*Instructions for the task*.
Among the records below, find each line containing the word "that" and copy it.

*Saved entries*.
━━━━━━━━━━
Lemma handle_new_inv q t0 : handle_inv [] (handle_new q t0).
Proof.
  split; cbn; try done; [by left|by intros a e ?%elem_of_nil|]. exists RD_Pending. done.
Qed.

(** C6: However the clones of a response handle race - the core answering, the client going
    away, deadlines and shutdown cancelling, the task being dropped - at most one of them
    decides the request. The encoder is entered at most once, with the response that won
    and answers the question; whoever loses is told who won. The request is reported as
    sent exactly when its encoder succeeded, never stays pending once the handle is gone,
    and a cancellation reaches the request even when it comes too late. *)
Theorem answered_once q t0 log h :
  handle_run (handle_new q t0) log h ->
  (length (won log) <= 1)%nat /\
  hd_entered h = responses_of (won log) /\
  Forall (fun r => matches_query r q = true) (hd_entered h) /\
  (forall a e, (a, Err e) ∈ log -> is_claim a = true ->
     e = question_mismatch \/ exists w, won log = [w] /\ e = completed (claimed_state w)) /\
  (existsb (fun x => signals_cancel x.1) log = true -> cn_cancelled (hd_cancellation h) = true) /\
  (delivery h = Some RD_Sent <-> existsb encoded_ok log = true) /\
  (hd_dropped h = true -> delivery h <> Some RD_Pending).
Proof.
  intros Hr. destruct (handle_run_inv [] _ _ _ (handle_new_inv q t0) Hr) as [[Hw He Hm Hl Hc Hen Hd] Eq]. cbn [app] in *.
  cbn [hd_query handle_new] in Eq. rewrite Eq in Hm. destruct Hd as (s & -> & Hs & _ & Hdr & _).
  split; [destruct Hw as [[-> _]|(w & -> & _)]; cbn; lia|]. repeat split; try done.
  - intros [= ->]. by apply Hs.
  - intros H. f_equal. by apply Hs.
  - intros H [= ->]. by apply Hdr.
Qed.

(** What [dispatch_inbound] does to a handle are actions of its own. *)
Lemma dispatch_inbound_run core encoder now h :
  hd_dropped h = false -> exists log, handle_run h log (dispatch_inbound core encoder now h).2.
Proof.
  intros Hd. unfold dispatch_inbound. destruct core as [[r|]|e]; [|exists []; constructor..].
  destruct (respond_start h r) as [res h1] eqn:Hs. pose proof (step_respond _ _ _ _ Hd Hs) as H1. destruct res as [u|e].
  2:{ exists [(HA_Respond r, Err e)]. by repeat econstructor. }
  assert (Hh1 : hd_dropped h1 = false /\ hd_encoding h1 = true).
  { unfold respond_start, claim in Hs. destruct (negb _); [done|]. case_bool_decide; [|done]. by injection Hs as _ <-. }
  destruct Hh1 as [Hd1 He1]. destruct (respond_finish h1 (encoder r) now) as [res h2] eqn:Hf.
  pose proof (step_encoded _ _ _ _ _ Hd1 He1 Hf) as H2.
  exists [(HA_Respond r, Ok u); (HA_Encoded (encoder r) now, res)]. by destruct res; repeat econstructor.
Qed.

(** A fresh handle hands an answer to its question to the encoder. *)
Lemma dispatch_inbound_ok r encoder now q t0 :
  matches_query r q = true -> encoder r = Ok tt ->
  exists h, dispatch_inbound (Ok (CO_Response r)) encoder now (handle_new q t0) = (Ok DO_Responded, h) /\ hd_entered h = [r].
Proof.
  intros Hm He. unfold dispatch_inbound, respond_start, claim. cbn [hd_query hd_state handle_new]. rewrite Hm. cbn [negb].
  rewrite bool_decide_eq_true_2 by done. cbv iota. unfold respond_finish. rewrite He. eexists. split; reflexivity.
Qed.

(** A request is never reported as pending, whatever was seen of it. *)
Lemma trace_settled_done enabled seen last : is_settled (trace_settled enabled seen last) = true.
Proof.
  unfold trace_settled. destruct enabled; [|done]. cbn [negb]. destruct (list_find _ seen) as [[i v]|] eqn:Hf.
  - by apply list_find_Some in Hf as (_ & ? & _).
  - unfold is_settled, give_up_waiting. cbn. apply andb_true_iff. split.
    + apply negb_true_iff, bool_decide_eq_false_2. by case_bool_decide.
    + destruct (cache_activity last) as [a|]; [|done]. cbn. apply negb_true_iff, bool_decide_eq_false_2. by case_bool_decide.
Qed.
━━━━━━━━━━
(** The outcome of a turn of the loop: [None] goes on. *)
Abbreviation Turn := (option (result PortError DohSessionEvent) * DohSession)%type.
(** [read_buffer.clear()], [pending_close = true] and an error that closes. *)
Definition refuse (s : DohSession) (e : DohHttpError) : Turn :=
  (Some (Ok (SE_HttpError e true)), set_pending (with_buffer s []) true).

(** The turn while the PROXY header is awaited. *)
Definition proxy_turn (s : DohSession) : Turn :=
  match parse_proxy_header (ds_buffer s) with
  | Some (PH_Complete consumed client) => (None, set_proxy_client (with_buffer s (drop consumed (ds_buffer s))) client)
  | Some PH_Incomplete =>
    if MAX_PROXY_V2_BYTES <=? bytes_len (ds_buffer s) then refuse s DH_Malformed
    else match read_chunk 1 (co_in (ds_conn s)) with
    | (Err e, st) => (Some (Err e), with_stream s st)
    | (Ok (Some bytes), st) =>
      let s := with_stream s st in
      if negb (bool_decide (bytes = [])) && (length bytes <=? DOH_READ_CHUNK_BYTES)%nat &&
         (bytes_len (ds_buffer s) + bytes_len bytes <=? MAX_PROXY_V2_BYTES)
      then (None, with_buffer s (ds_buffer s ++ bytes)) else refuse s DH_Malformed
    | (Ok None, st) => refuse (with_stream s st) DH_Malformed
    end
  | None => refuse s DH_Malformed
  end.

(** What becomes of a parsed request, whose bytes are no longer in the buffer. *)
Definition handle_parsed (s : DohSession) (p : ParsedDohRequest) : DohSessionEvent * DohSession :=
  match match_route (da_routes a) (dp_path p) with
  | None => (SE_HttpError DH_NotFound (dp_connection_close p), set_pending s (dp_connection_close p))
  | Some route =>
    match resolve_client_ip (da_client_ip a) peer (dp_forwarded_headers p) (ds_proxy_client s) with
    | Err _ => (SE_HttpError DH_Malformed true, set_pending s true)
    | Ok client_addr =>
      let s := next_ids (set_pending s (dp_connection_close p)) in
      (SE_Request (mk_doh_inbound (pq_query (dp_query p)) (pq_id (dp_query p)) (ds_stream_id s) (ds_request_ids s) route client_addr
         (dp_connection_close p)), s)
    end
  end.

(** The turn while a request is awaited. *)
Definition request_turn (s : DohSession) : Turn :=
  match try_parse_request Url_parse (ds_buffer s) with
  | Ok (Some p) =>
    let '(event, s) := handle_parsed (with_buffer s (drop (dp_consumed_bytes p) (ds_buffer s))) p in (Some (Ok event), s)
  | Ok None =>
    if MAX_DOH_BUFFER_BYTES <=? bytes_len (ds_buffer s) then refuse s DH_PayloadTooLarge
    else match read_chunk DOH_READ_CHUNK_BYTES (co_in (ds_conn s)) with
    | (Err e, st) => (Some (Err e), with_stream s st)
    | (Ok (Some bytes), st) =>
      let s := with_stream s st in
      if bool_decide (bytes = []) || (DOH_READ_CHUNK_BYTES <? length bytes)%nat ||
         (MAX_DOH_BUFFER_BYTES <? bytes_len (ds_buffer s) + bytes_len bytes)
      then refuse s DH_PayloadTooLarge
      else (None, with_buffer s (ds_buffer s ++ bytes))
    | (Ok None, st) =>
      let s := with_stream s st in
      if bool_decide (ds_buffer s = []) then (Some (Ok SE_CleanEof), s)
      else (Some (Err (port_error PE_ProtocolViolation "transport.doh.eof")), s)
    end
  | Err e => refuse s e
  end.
━━━━━━━━━━
*Exercise result*.
    decides the request. The encoder is entered at most once, with the response that won
(** [read_buffer.clear()], [pending_close = true] and an error that closes. *)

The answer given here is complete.